## Records provided
▬▬▬▬▬▬▬▬▬▬

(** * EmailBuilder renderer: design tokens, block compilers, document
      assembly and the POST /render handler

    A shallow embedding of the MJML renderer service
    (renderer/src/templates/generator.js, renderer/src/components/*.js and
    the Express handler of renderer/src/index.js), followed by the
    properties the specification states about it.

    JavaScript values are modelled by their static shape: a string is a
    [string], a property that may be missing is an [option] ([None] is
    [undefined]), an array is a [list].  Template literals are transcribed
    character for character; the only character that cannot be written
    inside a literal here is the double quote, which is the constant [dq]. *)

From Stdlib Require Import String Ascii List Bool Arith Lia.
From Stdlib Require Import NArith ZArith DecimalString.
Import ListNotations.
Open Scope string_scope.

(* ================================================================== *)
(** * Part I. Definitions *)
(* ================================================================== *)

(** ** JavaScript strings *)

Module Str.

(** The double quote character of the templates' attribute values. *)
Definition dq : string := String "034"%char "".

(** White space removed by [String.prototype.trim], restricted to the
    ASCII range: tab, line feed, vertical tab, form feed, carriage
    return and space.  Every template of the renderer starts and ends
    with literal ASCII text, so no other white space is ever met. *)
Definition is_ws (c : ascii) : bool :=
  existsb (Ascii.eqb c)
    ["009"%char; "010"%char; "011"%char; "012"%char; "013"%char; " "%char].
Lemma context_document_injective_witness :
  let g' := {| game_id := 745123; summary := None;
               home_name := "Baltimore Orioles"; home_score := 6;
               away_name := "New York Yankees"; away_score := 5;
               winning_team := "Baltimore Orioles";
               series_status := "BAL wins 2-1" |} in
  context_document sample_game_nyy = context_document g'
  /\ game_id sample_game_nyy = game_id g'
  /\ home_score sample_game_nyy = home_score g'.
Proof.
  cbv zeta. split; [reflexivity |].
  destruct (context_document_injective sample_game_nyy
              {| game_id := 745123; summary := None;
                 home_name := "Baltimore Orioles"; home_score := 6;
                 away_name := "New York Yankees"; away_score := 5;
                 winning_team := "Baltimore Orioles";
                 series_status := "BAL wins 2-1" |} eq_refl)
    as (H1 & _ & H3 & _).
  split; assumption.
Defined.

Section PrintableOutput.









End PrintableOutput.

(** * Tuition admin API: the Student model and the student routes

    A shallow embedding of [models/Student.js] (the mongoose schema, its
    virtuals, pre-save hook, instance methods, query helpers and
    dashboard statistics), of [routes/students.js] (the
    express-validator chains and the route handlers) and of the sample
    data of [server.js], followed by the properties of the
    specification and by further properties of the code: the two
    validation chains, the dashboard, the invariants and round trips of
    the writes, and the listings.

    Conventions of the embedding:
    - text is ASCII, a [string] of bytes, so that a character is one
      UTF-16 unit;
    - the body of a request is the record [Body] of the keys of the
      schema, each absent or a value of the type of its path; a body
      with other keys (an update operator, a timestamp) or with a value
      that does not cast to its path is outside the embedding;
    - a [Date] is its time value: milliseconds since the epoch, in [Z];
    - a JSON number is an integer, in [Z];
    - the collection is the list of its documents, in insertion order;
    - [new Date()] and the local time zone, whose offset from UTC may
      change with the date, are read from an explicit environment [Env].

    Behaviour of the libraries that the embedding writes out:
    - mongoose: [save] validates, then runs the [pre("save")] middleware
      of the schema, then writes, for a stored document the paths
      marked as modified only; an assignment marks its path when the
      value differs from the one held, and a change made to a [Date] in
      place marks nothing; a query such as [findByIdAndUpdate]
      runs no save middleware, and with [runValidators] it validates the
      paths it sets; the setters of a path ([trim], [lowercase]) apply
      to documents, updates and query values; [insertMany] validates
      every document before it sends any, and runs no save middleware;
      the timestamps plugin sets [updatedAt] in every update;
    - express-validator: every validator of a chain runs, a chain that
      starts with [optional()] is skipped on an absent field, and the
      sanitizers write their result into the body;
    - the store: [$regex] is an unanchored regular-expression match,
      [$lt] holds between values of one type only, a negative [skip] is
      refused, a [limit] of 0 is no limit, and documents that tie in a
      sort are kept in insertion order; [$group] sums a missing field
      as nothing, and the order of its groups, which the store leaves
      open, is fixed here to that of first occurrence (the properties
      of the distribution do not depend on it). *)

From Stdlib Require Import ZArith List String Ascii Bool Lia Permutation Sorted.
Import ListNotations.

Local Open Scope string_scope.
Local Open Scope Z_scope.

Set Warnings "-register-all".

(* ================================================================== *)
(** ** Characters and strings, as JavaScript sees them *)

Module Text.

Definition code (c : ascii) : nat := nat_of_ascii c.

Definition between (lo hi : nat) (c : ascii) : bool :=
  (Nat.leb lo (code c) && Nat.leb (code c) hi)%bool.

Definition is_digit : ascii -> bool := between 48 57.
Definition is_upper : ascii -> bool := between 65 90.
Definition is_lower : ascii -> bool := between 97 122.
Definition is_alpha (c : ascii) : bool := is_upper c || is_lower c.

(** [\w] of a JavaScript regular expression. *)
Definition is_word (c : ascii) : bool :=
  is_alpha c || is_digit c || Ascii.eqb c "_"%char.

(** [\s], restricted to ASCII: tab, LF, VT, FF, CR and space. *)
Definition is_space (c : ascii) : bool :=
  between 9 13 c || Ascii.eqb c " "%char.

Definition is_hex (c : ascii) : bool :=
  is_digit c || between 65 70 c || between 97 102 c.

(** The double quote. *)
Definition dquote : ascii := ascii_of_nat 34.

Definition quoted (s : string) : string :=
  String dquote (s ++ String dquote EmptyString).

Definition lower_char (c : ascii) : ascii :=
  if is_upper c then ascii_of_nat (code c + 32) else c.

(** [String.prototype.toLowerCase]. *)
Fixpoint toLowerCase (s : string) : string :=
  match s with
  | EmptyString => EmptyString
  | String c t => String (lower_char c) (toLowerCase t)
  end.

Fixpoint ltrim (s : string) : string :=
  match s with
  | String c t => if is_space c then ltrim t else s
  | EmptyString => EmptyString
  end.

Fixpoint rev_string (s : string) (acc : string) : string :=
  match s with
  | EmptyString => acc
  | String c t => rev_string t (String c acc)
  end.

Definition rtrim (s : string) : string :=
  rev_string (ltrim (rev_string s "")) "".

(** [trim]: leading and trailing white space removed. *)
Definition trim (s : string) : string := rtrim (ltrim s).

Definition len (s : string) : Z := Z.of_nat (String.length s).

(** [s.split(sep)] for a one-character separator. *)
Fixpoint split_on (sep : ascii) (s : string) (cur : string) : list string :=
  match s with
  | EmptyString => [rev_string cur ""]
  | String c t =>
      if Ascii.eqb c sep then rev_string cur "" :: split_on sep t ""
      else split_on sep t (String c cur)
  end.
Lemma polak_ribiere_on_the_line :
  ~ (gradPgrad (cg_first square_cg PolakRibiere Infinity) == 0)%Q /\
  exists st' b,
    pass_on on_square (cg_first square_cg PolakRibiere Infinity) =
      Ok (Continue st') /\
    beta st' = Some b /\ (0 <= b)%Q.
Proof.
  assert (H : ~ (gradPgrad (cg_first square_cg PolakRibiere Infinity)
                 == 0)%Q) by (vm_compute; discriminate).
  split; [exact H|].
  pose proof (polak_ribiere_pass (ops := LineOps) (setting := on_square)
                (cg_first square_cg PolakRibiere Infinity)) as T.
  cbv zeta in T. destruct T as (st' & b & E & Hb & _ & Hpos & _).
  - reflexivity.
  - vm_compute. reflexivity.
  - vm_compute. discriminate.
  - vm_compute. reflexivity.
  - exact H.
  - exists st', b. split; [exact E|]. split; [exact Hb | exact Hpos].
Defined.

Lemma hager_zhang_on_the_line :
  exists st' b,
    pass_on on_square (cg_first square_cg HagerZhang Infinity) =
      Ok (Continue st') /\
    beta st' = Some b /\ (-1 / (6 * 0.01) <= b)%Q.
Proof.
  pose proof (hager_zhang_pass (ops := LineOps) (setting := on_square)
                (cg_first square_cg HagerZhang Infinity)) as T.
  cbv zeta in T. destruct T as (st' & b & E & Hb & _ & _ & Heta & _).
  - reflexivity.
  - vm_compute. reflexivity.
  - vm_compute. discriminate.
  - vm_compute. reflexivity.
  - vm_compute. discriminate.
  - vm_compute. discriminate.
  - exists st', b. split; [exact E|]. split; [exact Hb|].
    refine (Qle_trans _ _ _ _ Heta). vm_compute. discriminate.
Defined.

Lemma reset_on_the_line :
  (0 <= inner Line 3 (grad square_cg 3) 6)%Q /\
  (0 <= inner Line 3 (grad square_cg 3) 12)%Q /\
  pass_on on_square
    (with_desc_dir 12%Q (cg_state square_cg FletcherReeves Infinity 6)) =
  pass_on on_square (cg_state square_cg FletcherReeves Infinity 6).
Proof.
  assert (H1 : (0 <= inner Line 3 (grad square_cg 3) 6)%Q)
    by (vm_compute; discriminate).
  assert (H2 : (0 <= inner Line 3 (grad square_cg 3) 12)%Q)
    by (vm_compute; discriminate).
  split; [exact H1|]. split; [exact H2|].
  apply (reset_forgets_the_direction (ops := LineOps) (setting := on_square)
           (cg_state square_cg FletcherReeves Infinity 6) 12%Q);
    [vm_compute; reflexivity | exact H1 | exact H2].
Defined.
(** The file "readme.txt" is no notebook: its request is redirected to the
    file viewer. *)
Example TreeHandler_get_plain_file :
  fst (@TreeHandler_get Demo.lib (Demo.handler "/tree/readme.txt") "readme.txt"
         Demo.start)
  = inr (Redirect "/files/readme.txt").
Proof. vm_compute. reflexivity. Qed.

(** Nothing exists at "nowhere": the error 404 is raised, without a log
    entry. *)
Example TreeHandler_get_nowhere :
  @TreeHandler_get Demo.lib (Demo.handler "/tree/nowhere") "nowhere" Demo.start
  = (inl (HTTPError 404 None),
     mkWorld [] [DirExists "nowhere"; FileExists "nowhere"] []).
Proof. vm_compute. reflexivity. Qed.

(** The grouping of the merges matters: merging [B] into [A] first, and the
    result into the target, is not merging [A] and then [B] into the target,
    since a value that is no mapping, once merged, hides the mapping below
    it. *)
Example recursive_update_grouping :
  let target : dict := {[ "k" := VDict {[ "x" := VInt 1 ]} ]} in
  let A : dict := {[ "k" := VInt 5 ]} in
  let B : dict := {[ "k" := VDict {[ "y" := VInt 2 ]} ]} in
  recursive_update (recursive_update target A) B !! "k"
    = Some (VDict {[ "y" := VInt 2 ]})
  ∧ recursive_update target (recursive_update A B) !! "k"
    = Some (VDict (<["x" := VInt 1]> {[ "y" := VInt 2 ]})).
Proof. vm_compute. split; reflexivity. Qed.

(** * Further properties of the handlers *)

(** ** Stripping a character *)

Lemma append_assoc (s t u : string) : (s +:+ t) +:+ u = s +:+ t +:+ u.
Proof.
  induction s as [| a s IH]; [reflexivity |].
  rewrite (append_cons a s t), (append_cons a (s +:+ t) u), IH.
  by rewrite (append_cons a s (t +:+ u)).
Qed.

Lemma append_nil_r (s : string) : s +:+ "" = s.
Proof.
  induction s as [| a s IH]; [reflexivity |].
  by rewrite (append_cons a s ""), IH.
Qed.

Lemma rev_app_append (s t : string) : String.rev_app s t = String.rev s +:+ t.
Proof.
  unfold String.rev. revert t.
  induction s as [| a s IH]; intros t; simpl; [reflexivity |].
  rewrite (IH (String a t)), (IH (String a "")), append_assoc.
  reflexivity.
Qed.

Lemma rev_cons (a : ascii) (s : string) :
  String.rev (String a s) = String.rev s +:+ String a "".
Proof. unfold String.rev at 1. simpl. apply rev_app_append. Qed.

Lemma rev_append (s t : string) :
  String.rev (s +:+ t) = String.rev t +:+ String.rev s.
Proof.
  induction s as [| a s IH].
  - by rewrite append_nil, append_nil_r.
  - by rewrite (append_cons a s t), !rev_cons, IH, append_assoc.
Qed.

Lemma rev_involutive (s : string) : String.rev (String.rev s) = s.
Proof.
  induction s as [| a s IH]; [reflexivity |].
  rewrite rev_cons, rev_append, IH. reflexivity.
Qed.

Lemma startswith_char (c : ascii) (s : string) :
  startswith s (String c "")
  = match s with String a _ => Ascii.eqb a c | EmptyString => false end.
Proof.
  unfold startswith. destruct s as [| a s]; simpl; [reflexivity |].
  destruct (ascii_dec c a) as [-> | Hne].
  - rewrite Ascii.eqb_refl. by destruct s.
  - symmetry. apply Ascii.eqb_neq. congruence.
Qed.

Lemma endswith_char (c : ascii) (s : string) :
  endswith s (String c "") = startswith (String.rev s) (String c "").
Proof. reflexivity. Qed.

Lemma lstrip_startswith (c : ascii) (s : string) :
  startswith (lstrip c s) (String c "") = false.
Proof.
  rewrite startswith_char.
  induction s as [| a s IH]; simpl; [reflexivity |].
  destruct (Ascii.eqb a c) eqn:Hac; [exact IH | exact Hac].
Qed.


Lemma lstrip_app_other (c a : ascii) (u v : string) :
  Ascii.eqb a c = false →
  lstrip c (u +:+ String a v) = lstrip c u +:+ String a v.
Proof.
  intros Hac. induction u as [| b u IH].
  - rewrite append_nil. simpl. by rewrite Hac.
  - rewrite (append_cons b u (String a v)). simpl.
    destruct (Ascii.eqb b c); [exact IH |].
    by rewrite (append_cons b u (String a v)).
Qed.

▬▬▬▬▬▬▬▬▬▬

## Assigned task
In the entries above, restate word for word the lines between the one holding "dashboard statistics), of" and the one holding "validation chains, the", inclusive, and nothing besides.

## Exercise solution
    dashboard statistics), of [routes/students.js] (the
    express-validator chains and the route handlers) and of the sample
    data of [server.js], followed by the properties of the
    specification and by further properties of the code: the two
    validation chains, the dashboard, the invariants and round trips of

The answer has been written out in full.